Senza famiglia e senza ricambio generazionale si va incontro ad un vero e proprio suicidio demografico. Ma è evidente che in Italia, che ricordo essere il paese più vecchio al mondo insieme al Giappone, questo non è tenuto nel dovuto conto dallo Stato e da tutte le altre Istituzioni preposte: certo, non basta il sostegno fiscale e tariffario, serve un impegno difficilissimo sul piano culturale, educativo e soprattutto su quello spirituale, e guai se anche la Chiesa, come madre e maestra, non entrerà in questa responsabilità e consapevolezza nella trasmissione della fede.

 

Vista la sua professione e la numerosa famiglia avrà sicuramente poco tempo libero. Ha delle passioni o dei passatempi che coltiva quando può?
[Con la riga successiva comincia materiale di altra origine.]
(** The new block becomes the head of the list. *)
Lemma queue_head_ok bbl h xs new a :
  bbl_ok h bbl xs -> last_used_ok bbl xs -> queueable h xs new a ->
  Forall (fun z => a_block a < a_block z.2) xs ->
  exists bbl' h' xs', queue_bb bbl (Some new) h = Ok ((0, bbl'), h') /\
    queued h bbl xs new a h' bbl' xs'.
Proof.
  intros Hok Hlu Hq Hlt. pose proof (queue_names _ _ _ _ _ Hok Hq) as Hnames.
  pose proof (queue_strs h (heap_set h new (OBlock (node a (hd_loc xs)))) _ _ _ _ Hok Hq) as Hst.
  destruct Hok as [Hl Hnd _ _], Hq as [Hn Hf _].
  exists (set_data_blocks bbl (Some new)), (heap_set h new (OBlock (node a (hd_loc xs)))),
    ((new, a) :: xs). split.
  - unfold queue_bb. rewrite (lseg_hd _ _ _ Hl). destruct xs as [|[x d] xs]; simpl.
    + unfold heap_set. rewrite insert_id by done. by destruct h.
    + destruct Hl as (_ & n & Hx & _). do 2 step. simpl.
      apply Forall_cons in Hlt as [Hlt _]. simpl in Hlt.
      destruct (Z.ltb_spec (a_block a) (a_block d)); [|lia]. by step.
  - assert (Hfr : forall l, l ∉ new :: xs.*1 ->
      cells (heap_set h new (OBlock (node a (hd_loc xs)))) !! l = cells h !! l).
    { intros l Hl'. simpl. rewrite lookup_insert_ne; set_solver. }
    assert (Habs : queue_absorbed (bbl_block_size bbl) xs.*2 a = false)
      by (by apply queue_absorbed_head, Forall_fmap).
    constructor; simpl; try done.
    + constructor; simpl; [|by constructor|done|by apply Hst].
      split; [done|]. eexists. split; [by rewrite lookup_insert_eq|].
      rewrite <- (lseg_hd _ _ _ Hl). eapply lseg_frame; [|done].
      intros l Hl'. simpl. rewrite lookup_insert_ne; set_solver.
    + symmetry. apply (queue_spec_split _ []); [done|by apply Forall_fmap].
    + intros _. unfold last_used_ok in *. simpl. destruct (last_used bbl); set_solver.
    + congruence.
Qed.
(* ===== verification/BlockListProps.v ===== *)
(** * Correctness of the backed block list operations

    The [backed_block_add_*] functions insert into the image, [split] and
    [move] rearrange nodes without changing it, [destroy] frees exactly what
    the list owns; and what goes wrong where the code mishandles pointers. *)

From S2P Require Import Prelude BackedBlock BackedBlockRefine BlockImage.

#[local] Open Scope Z_scope.
#[local] Open Scope c_scope.

Implicit Types (h : heap) (xs : list (loc * ablock)) (a b : ablock).

(** ** Frames *)

Lemma bbl_ok_frame h h' bbl xs :
  (forall l, l ∈ xs.*1 \/ l ∈ names xs -> cells h' !! l = cells h !! l) ->
  bbl_ok h bbl xs -> bbl_ok h' bbl xs.
Proof.
  intros Hf [Hl Hnd Hn Hs]. constructor; [|done..|].
  - eapply lseg_frame; [|done]. eauto.
  - intros f Hin. rewrite Hf by eauto. by apply Hs.
Qed.

Lemma bbl_ok_not_free h bbl xs l :
  bbl_ok h bbl xs -> cells h !! l = None -> (l ∉ xs.*1) /\ (l ∉ names xs).
Proof.
  intros [Hl _ _ Hs] Hl0. split; intros Hin.
  - destruct (lseg_live _ _ _ _ _ Hl Hin). congruence.
  - destruct (Hs _ Hin). congruence.
Qed.

(** Allocating an object disturbs no list. *)
Lemma bbl_ok_alloc h bbl xs l o :
  bbl_ok h bbl xs -> cells h !! l = None -> bbl_ok (heap_alloc h l o) bbl xs.
Proof.
  intros Hok Hl. destruct (bbl_ok_not_free _ _ _ _ Hok Hl).
  eapply bbl_ok_frame; [|done]. intros k Hk. simpl. rewrite lookup_insert_ne; [done|].
  intros ->. naive_solver.
Qed.
Definition move_into (k : Z) (seg ys : list (loc * ablock)) : list (loc * ablock) :=
  match ys with
  | [] => seg
  | y :: ys' => y :: place k seg ys'
  end.

Lemma place_split k seg ys :
  exists ys1 ys2, ys = ys1 ++ ys2 /\ place k seg ys = ys1 ++ seg ++ ys2 /\
    Forall (fun z => a_block z.2 <= k) ys1 /\
    (match ys2 with [] => True | z :: _ => k < a_block z.2 end).
Proof.
  induction ys as [|y ys (ys1 & ys2 & -> & E & H1 & H2)]; simpl.
  - exists [], []. simpl. rewrite app_nil_r. by split_and!.
  - destruct (Z.ltb_spec k (a_block y.2)).
    + by exists [], (y :: ys1 ++ ys2).
    + exists (y :: ys1), ys2. rewrite E. split_and!; [done..|by constructor|done].
Qed.

Lemma move_end_ok h e c xs : forall p fuel,
  lseg h p (xs ++ [(e, c)]) None -> (length xs < fuel)%nat ->
  move_end fuel p h = Ok (Some e, h).
Proof.
  induction xs as [|[x a] xs IH]; intros p fuel Hl Hf; destruct fuel as [|fuel];
    try (simpl in Hf; lia); destruct Hl as (-> & n & Hx & Hl); cbn [move_end]; step.
  - simpl in Hl. by subst.
  - cbn [bb_next node]. destruct n as [y|]; [by apply IH; [|simpl in *; lia]|].
    destruct xs as [|[??]?]; by destruct Hl.
Qed.
Definition output_file_open_callback `{Allocator} (block_size len : Z) (sparse : bool)
    (chunks : Z) (crc : bool) : M (heap * P) (option output_file) :=
  let! outc := on_fst alloc_struct in
  if negb outc then ret None
  else
    let! (r, out) := output_file_init block_size len sparse chunks crc in
    if r <? 0 then on_fst free_struct ;;! ret None else ret (Some out).

(** The result of [ops->open] is not looked at. *)
Definition output_file_open_fd `{Allocator} (fd block_size len : Z) (sparse : bool)
    (chunks : Z) (crc : bool) : M (heap * P) (option output_file) :=
  let! out := on_fst alloc_struct in
  if negb out then ret None
  else
    on_snd (ops_open ops fd) ;;!
    let! (r, out) := output_file_init block_size len sparse chunks crc in
    if r <? 0 then on_fst free_struct ;;! ret None else ret (Some out).

End Writers.
Lemma data_chunk_emits o a data :
  0 < of_block_size o -> 0 <= a_len a -> a_len a + of_block_size o <= 2 ^ 31 ->
  zero_buf o = (fun _ => Byte.x00) ->
  let n := extent (of_block_size o) a in
  let c := Raw n (bytes_of (padded data (a_len a)) (n * of_block_size o)) in
  emits o (chunk_bytes (of_block_size o) c) (chunk_crc (of_block_size o) c)
    (write_sparse_data_chunk ops (a_len a) data).
Proof.
  intros Hbs Ha Hlen Hz n. cbn zeta. apply emits_out, emits_divisor; [lia|]. cbn zeta.
  rewrite (align_extent _ a) by (done || lia). fold n.
  pose proof (extent_bounds (of_block_size o) a Hbs) as Hal. fold n in Hal.
  rewrite !(i32_small (n * _)), !(i32_small (a_len a)), (u32_small (n * _)), (u32_small (_ - a_len a)) by lia.
  rewrite (i32_small (_ - a_len a)), Z.div_mul by lia.
  rewrite (u32_small (CHUNK_HEADER_LEN + _)) by (unfold CHUNK_HEADER_LEN; lia).
  unfold chunk_bytes, chunk_crc. cbn [chunk_body chunk_head]. rewrite bytes_of_padded by lia.
  eapply (emits_put _ _ _ _ _ (fun _ => -1)); [by apply write_bytes_puts; rewrite length_chunk_header_bytes| |done].
  eapply (emits_put _ _ _ _ _ (fun _ => -1)); [apply write_puts; lia| |done].
  eapply (emits_put _ _ _ _ _ (fun _ => -1)); [apply pad_puts; lia| |by rewrite Hz, app_nil_r].
  apply emits_crc. rewrite Hz, sparse_crc32_app.
  destruct (Z.eqb_spec (n * of_block_size o - a_len a) 0) as [->|_]; [by rewrite sparse_crc32_nil|done].
Qed.

(** *** Plain images *)

Section Plain.
Context `{HP : !PlainSink ops}.

Lemma normal_skip_emits o n :
  0 < of_block_size o -> 0 <= n -> n * of_block_size o < 2 ^ 63 ->
  emits o (chunk_expand (of_block_size o) (DontCare n)) id
    (write_normal_skip_chunk ops (n * of_block_size o)).
Proof using HP.
  intros Hbs Hn Hb st p Hs. destruct (plain_skip st p (n * of_block_size o)) as (r & p' & st' & E & S' & D);
    [nia|done|].
  exists r, o, p', st'. split_and!; [by apply on_snd_ok|done|done|].
  destruct D as [->|(out & -> & -> & ->)]; [by left|right]. exists out. by destruct (use_crc o).
Qed.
È vero, di tempo ne rimane poco. Non manco mai però di tenermi informato sulla realtà politica o sociale nella quale viviamo e, quando posso, guardo qualche buon film. Sono appassionato di un po’ tutti gli sport e di tanto in tanto mi diletto a recitare per i parenti e gli amici le poesie di mio nonno Angelo, che era un poeta dialettale, oppure brani del teatro leggero.

 

Per chiudere, vuole rivolgere un pensiero ai nostri lettori?

Vorrei citare un verso di una poesia di mio nonno, che è riportato sulla stele intitolata ai tre poeti del Borgo d’Oro al Parco Suardi, Renzo Avogadri, Luigi Mazza e Angelo Pedrali: “No bade miga a quach malinconie/e pense che l’convé sö chèsta tèra/a göd i nòs-cc tri dé sens’èss in guèra”(Non bado a qualche malinconia/e penso che convenga, su questa terra/godere i nostri tre mesi senza essere in guerra).

Aveva avuto grandi sofferenze il nonno, ma credo volesse significare, come dice San Paolo, che le sofferenze del tempo presente non sono assolutamente paragonabili alla gloria che Dio manifesterà verso di noi e alla vita eterna che ci è donata in suo figlio Gesù Cristo. Dedico questo pensiero alle persone sofferenti, nel corpo e nello spirito, anziane e giovani, incoraggiandole ad avere fiducia nel Signore e nel suo amore gratuito e misericordioso, che non tiene conto delle nostre debolezze e fragilità. Ai più giovani un invito particolare alla conoscenza e alla consapevolezza e a fare bene tutte le cose, dalle più umili alle più impegnative: la bellezza dei piccoli gesti e l’amore vicendevole cambieranno il mondo.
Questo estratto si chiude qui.